■ **Task to complete**
Among the entries below, find the lines with "replace" and copy them.

■ **Input for this task**
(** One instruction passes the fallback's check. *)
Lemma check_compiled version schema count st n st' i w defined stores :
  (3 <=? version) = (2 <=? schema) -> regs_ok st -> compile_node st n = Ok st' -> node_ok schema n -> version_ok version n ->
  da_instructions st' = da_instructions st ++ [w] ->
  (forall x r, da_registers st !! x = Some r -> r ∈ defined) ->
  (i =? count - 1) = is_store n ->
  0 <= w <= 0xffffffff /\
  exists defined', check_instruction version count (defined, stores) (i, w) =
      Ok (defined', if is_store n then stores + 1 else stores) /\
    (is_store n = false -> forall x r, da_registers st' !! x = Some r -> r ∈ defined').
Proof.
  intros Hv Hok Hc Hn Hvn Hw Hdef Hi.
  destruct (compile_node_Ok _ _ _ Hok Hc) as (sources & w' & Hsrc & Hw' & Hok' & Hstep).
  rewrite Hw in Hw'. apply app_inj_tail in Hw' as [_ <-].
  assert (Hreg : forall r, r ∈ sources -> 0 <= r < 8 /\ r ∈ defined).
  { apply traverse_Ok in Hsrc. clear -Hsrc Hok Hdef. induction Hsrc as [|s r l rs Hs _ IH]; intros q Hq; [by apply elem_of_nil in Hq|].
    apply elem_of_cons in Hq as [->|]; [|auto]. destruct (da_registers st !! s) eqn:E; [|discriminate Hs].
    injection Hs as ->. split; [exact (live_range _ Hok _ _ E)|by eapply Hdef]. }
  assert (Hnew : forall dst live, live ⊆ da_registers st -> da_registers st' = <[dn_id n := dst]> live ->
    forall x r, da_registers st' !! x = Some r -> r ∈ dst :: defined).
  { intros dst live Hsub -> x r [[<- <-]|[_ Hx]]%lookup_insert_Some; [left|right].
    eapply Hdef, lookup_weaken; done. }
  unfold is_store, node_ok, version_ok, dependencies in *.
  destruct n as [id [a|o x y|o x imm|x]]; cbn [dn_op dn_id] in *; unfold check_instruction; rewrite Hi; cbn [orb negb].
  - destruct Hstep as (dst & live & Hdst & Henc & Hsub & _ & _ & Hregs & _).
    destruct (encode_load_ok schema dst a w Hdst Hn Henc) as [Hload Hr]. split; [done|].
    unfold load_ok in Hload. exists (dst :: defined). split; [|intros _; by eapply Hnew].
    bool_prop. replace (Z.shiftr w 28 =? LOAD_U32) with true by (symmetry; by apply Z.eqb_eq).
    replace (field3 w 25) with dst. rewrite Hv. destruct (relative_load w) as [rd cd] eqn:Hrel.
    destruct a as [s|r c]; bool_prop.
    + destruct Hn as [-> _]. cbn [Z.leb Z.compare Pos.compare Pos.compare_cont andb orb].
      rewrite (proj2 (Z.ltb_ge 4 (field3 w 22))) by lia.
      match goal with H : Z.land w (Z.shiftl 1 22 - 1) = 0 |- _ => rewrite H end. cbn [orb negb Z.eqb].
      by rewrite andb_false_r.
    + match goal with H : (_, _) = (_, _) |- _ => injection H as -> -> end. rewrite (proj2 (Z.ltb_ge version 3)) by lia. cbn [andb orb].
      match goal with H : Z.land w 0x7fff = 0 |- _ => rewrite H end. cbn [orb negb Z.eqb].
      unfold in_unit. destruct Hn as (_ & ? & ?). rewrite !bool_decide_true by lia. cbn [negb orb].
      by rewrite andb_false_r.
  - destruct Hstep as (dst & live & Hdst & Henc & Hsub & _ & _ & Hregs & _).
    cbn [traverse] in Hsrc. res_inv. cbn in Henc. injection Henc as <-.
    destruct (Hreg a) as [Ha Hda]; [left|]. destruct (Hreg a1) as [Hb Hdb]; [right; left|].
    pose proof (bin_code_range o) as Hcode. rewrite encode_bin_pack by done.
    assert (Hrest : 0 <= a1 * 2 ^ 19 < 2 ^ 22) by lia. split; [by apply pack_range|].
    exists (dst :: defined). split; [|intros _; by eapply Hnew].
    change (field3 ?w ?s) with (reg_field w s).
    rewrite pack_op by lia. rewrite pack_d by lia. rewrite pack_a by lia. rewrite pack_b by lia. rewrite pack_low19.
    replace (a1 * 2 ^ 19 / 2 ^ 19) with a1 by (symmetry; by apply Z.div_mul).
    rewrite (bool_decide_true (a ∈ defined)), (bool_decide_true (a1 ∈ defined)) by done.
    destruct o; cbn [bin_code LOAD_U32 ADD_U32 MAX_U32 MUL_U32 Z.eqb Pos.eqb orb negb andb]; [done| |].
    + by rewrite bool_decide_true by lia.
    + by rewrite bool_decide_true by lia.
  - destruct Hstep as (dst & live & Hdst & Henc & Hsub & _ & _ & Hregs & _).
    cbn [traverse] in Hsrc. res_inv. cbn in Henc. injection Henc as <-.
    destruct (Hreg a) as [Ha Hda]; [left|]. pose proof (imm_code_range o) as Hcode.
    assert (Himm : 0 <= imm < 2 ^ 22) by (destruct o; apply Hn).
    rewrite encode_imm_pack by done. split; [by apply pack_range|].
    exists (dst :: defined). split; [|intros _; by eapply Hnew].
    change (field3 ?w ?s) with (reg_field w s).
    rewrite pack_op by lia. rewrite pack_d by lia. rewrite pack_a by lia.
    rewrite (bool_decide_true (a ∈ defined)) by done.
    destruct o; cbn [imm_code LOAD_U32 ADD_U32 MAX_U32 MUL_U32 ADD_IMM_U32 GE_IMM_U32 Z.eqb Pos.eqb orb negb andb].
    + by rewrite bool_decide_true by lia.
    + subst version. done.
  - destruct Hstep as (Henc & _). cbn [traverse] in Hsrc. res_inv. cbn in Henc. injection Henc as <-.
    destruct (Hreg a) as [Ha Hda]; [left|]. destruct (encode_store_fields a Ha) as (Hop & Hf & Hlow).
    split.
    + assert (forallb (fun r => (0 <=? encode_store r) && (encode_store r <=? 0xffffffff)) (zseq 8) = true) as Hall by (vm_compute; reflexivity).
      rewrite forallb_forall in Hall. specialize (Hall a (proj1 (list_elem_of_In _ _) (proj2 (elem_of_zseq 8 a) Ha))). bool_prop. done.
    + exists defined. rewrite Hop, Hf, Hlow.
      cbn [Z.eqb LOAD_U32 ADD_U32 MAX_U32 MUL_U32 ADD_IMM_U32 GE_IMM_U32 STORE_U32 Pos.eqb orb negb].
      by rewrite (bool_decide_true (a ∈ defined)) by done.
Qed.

■ **Completed exercise**
    bool_prop. replace (Z.shiftr w 28 =? LOAD_U32) with true by (symmetry; by apply Z.eqb_eq).
    replace (field3 w 25) with dst. rewrite Hv. destruct (relative_load w) as [rd cd] eqn:Hrel.
    replace (a1 * 2 ^ 19 / 2 ^ 19) with a1 by (symmetry; by apply Z.div_mul).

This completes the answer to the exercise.